1. Diphtheria in Vietnam
Earlier on 20th June, the first case of diphtheria was detected in Dak Nong province. The patient was 9 years old and died shortly after being transferred to HCMC Hospital.
Several other children were also quickly detected to have contracted the same disease, prompting fear over a diphtheria outbreak. Health authorities have discovered 3 clusters in the area and quarantined up to 1,200 people. These people have also been given preventive remedies to prevent diphtheria from entering their systems.
Residents from diphtheria clusters being quarantined for surveillance
Image credit: Tuổi Trẻ
As of 25th June, Saigon reported its first case of diphtheria – a 20-year-old university student. He had been hospitalised in intensive treatment for 9 days as he gradually recovered from the disease.
Health authorities are trying their best to evaluate the potential scale of the outbreak and quarantine anyone who has come into contact with the confirmed cases of diphtheria for the past weeks.
2. Diphtheria is particularly deadly in children
According to the US Centres for Disease Control and Prevention (CDC), diphtheria is an infection caused by a bacteria called Corynebacterium diphtheriae. After the bacteria enters the body, it produces a poison that kills healthy cells.

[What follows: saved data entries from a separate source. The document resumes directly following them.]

(* ===== verification/GuiDraw.v ===== *)
(** * Redrawing only what changed (servers/gui/layer.cpp)

    The layer manager redraws rectangles of the screen. The reference is the
    composition of all layers, bottom to top, pixel by pixel: after a layer is
    moved or raised the screen is what redrawing everything would make it. *)

From stdpp Require Import base list numbers option.
From Stdlib Require Import ZArith Lia.
From S2P Require Import Prelude Bytes GuiGraphics GuiLayer.

Local Open Scope Z_scope.

(** Equal boolean conditions on integers. *)
Ltac bool_lia :=
  apply eq_true_iff_eq; rewrite ?andb_true_iff, ?Z.leb_le, ?Z.ltb_lt, ?Z.eqb_eq; split; intros; lia.

(** ** The reference: what a layer contributes to a pixel *)

Definition color_at (w : Window) (p : Vector2D) : PixelColor := default (Color 0 0 0) (At w p).

Definition layer_rect (l : Layer) : Rectangle :=
  match window l with Some w => Rect (lpos l) (Size w) | None => Rect (V 0 0) (V 0 0) end.

Definition opaque (l : Layer) : bool :=
  match window l with Some w => bool_decide (transparent_color w = None) | None => false end.

(** A pixel of value [v] below layer [l]. *)
Definition layer_pixel (f : PixelFormat) (l : Layer) (p : Vector2D) (v : Z) : Z :=
  match window l with
  | None => v
  | Some w =>
      if in_rect p (layer_rect l) then
        match transparent_color w with
        | None => sb_pixel (shadow_buffer w) (vsub p (lpos l))
        | Some tc => let c := color_at w (vsub p (lpos l)) in if decide (c = tc) then v else put_color f c v
        end
      else v
  end.

(** All layers, the bottom one first. *)
Definition composite (f : PixelFormat) (ls : list Layer) (p : Vector2D) (v : Z) : Z :=
  fold_left (fun v l => layer_pixel f l p v) ls v.

(** What drawing [l] in [area] does: transparent windows are drawn whole. *)
Definition drawn_pixel (f : PixelFormat) (area : Rectangle) (l : Layer) (p : Vector2D) (v : Z) : Z :=
  if opaque l && negb (in_rect p area) then v else layer_pixel f l p v.

(** ** Drawing one layer *)

Definition color_ok (c : PixelColor) : Prop := 0 <= r c < 2 ^ 8 /\ 0 <= g c < 2 ^ 8 /\ 0 <= b c < 2 ^ 8.

Record window_ok (w : Window) : Prop := {
  wo_size : 0 <= w_width w /\ 0 <= w_height w;
  wo_rows : Z.of_nat (length (data w)) = w_height w;
  wo_row : Forall (fun row => Z.of_nat (length row) = w_width w) (data w);
  wo_shadow : sb_ok (shadow_buffer w);
  wo_colors : Forall (Forall color_ok) (data w);
  wo_same : sb_width (shadow_buffer w) = w_width w /\ sb_height (shadow_buffer w) = w_height w;
}.

Lemma At_Some w p :
  window_ok w -> 0 <= vx p < w_width w -> 0 <= vy p < w_height w -> At w p = Some (color_at w p).
Proof.
  intros [Hs Hr Hrow _ _ _] Hx Hy. unfold color_at, At.
  destruct (getZ_Some (data w) (vy p) ltac:(lia)) as [row Hget]. rewrite Hget. cbn [mbind option_bind].
  pose proof (getZ_lookup _ _ _ Hget) as Hl. rewrite Forall_lookup in Hrow. apply Hrow in Hl.
  destruct (getZ_Some row (vx p) ltac:(lia)) as [c ->]. done.
Qed.

Lemma transparent_DrawTo w pos area fb tc :
  fb_ok fb -> window_ok w -> transparent_color w = Some tc ->
  exists fb', Window_DrawTo w pos area fb = Some fb' /\
    paints (fun p => in_rect p (Rect pos (Size w)))
      (fun p v => let c := color_at w (vsub p pos) in if decide (c = tc) then v else put_color (pixel_format fb) c v) fb fb'.
Proof.
  intros Hok Hw Htc. unfold Window_DrawTo. rewrite Htc. pose proof Hok as [Fl Fh [Fr1 Fr2] _ _].
  set (y0 := Z.max 0 (0 - vy pos)). set (x0 := Z.max 0 (0 - vx pos)).
  set (f := fun p v => let c := color_at w (vsub p pos) in if decide (c = tc) then v else put_color (pixel_format fb) c v).
  destruct (paints_loop (fun p => vy p - vy pos) (fun p => in_rect p (Rect pos (Size w))) f
    (fun y fb => for_loop (fun x fb =>
          c ← At w (V x y);
          if decide (c <> tc) then Write screen_writer (vadd pos (V x y)) c fb else Some fb)
          (Z.to_nat (Z.min (w_width w) (Width screen_writer fb - vx pos) - x0)) x0 fb) y0
    (Z.to_nat (Z.min (w_height w) (Height screen_writer fb - vy pos) - y0)) fb Hok) as (fb' & E & Hp).
  - intros y s Hy Hs Hscr _ Hfmt.
    assert (Hws : Width screen_writer s = horizontal_resolution fb /\ Height screen_writer fb = vertical_resolution fb).
    { unfold screen in Hscr. injection Hscr as H1. cbn. rewrite H1. cbn. by rewrite !s32_small by lia. }
    destruct Hws as [Hws Hhs]. rewrite Hws, Hhs in *.
    destruct (paints_loop (fun p => vx p - vx pos) (fun p => in_rect p (Rect pos (Size w)) && (vy p - vy pos =? y)) f
      (fun x fb => c ← At w (V x y);
          if decide (c <> tc) then Write screen_writer (vadd pos (V x y)) c fb else Some fb) x0
      (Z.to_nat (Z.min (w_width w) (horizontal_resolution fb - vx pos) - x0)) s Hs) as (s' & E & Hp).
    + intros x t Hx Ht Hscr' _ Hfmt'. rewrite At_Some by (cbn; unfold x0, y0 in *; lia || done). cbn [mbind option_bind].
      assert (HD : forall q, in_rect q (screen t) = true ->
        (vx q =? vx pos + x) && (vy q =? vy pos + y) =
        in_rect q (Rect pos (Size w)) && (vy q - vy pos =? y) && (vx q - vx pos =? x)).
      { intros q _. unfold in_rect; cbn. unfold x0, y0 in *. bool_lia. }
      assert (Hq : forall q, (vx q =? vx pos + x) && (vy q =? vy pos + y) = true -> vsub q pos = V x y).
      { intros q. rewrite andb_true_iff, !Z.eqb_eq. intros [H1 H2]. unfold vsub. f_equal; lia. }
      destruct (decide (color_at w (V x y) = tc)) as [Hc|Hc].
      * rewrite decide_False by (intros ?; done). exists t. split; [done|].
        apply (paints_ext (fun q => (vx q =? vx pos + x) && (vy q =? vy pos + y)) _ (fun _ v => v)); [|done|].
        -- split; [done..|]. intros p _. by destruct (_ && _).
        -- intros p v _ E. unfold f. by rewrite (Hq p E), decide_True.
      * rewrite decide_True by done.
        destruct (WritePixel_paints (vadd pos (V x y)) (color_at w (V x y)) t Ht) as (t' & Et & Hpt).
        { rewrite Hscr', Hscr. unfold screen, ScreenSize. rewrite in_rect_spec; cbn. rewrite !s32_small by lia. unfold x0, y0 in *. lia. }
        exists t'. split; [exact Et|]. apply (paints_ext _ _ _ _ _ _ Hpt); [exact HD|].
        intros p v _ E. unfold f. by rewrite (Hq p E), decide_False, Hfmt', Hfmt.
    + exists s'. split; [exact E|]. apply (paints_ext _ _ _ _ _ _ Hp); [|done].
      intros p Hin. rewrite Hscr in Hin. apply (in_screen fb p Hok) in Hin. destruct Hin as (? & ? & _).
      unfold in_rect; cbn. unfold x0. bool_lia.
  - exists fb'. split; [exact E|]. apply (paints_ext _ _ _ _ _ _ Hp); [|done].
    intros p Hin. apply (in_screen fb p Hok) in Hin. destruct Hin as (? & ? & _).
    unfold in_rect; cbn. rewrite !s32_small by lia. unfold y0. bool_lia.
Qed.

(** The state of the frame buffer but its pixels. *)
Definition same_screen (a c : FrameBuffer) : Prop := screen c = screen a /\ pixel_format c = pixel_format a.

Lemma Layer_DrawTo_pixels l area fb :
  fb_ok fb -> (forall w, window l = Some w -> window_ok w) -> size_ok (rsize area) ->
  exists fb', Layer_DrawTo l area fb = Some fb' /\ fb_ok fb' /\ same_screen fb fb' /\
    forall p, in_rect p (screen fb) = true -> pixel fb' p = drawn_pixel (pixel_format fb) area l p (pixel fb p).
Proof.
  intros Hok Hw Ha. unfold Layer_DrawTo, drawn_pixel, layer_pixel, opaque, layer_rect.
  destruct (window l) as [w|]; [|by exists fb]. specialize (Hw w eq_refl).
  destruct (transparent_color w) as [tc|] eqn:Htc.
  - destruct (transparent_DrawTo w (lpos l) area fb tc Hok Hw Htc) as (fb' & E & Hp). exists fb'. split; [done|].
    split; [apply Hp|]. split; [split; [by eapply paints_screen|apply Hp]|]. intros p Hin.
    rewrite (pa_pixel _ _ _ _ Hp p Hin). done.
  - unfold Window_DrawTo. rewrite Htc. destruct Hw as [Hs _ _ Hsb _ [E1 E2]].
    set (i := rect_and area (Rect (lpos l) (Size w))).
    assert (Hi : size_ok (rsize i)) by (apply rect_and_size; [done|by unfold size_ok; cbn]).
    destruct (Shadow_CopyToFrameBuffer_paints (shadow_buffer w) (rpos i) (Rect (vsub (rpos i) (lpos l)) (rsize i)) fb Hok Hsb Hi)
      as (fb' & E & Hp). exists fb'. split; [done|].
    split; [apply Hp|]. split; [split; [by eapply paints_screen|apply Hp]|]. intros p Hin.
    rewrite (pa_pixel _ _ _ _ Hp p Hin). cbn [rpos rsize].
    assert (Ho : vsub (rpos i) (vsub (rpos i) (lpos l)) = lpos l).
    { unfold vsub; cbn. destruct (lpos l); cbn. f_equal; lia. }
    rewrite Ho. assert (Hsz : ShadowBufferSize (shadow_buffer w) = Size w).
    { unfold ShadowBufferSize, Size. destruct Hsb. rewrite !s32_small by lia. by rewrite E1, E2. }
    rewrite Hsz. replace (Rect (rpos i) (rsize i)) with i by by destruct i. unfold i. rewrite in_rect_and.
    rewrite bool_decide_true by done. destruct (in_rect p (Rect (lpos l) (Size w))), (in_rect p area); done.
Qed.

(** ** Overlays

    The part of the stack that is drawn in full every time. *)

Lemma put_bytes_put b0 b1 b2 c0 c1 c2 v :
  0 <= c0 < 2 ^ 8 -> 0 <= c1 < 2 ^ 8 -> 0 <= c2 < 2 ^ 8 ->
  put_bytes b0 b1 b2 (put_bytes c0 c1 c2 v) = put_bytes b0 b1 b2 v.
Proof.
  intros H0 H1 H2. unfold put_bytes. do 2 f_equal. f_equal.
  rewrite !Z.shiftr_lor, (Z.shiftr_shiftl_l _ 24 24), Z.sub_diag, Z.shiftl_0_r by lia.
  rewrite (Z.shiftr_shiftl_r _ 8 24), (Z.shiftr_shiftl_r _ 16 24) by lia.
  rewrite (Z.shiftr_div_pow2 c0), (Z.shiftr_div_pow2 c1), (Z.shiftr_div_pow2 c2), !Z.div_small by lia. done.
Qed.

While it can affect both the skin and respiratory system, it is the latter infection that is more deadly. Because the poison kills living cells, the dead cells can accumulate in the respiratory system and cause breathing problems.
If the toxin moves into the bloodstream, it can cause heart failure, and even damage nerves and organs such as the kidney damage. Complications from the infection can lead to death too.
A Vietnamese patient being treated for diphtheria
Image credit: vtv.vn
Diphtheria is a major cause of childhood mortality, with up to 2 in 10 children under 5 years old succumbing to the disease, according to the CDC. Even though diphtheria is most common among children from the ages of 5 to 9, it can also be found in adults who are not immunized against the disease. Figures cited from the World Health Organization (WHO) says that 5-10% of diphtheria cases result in death.
3. How diphtheria spreads and infects people
The bacteria that cause diphtheria can enter the body through the nose, mouth, and a break in the skin. It can spread from person to person through coughing, sneezing, or laughing.
Image credit: Bệnh Viêm Xoang
Touching infected open sores (a symptom of diphtheria skin infection) and even sharing a glass with an infected person can also result in transmission.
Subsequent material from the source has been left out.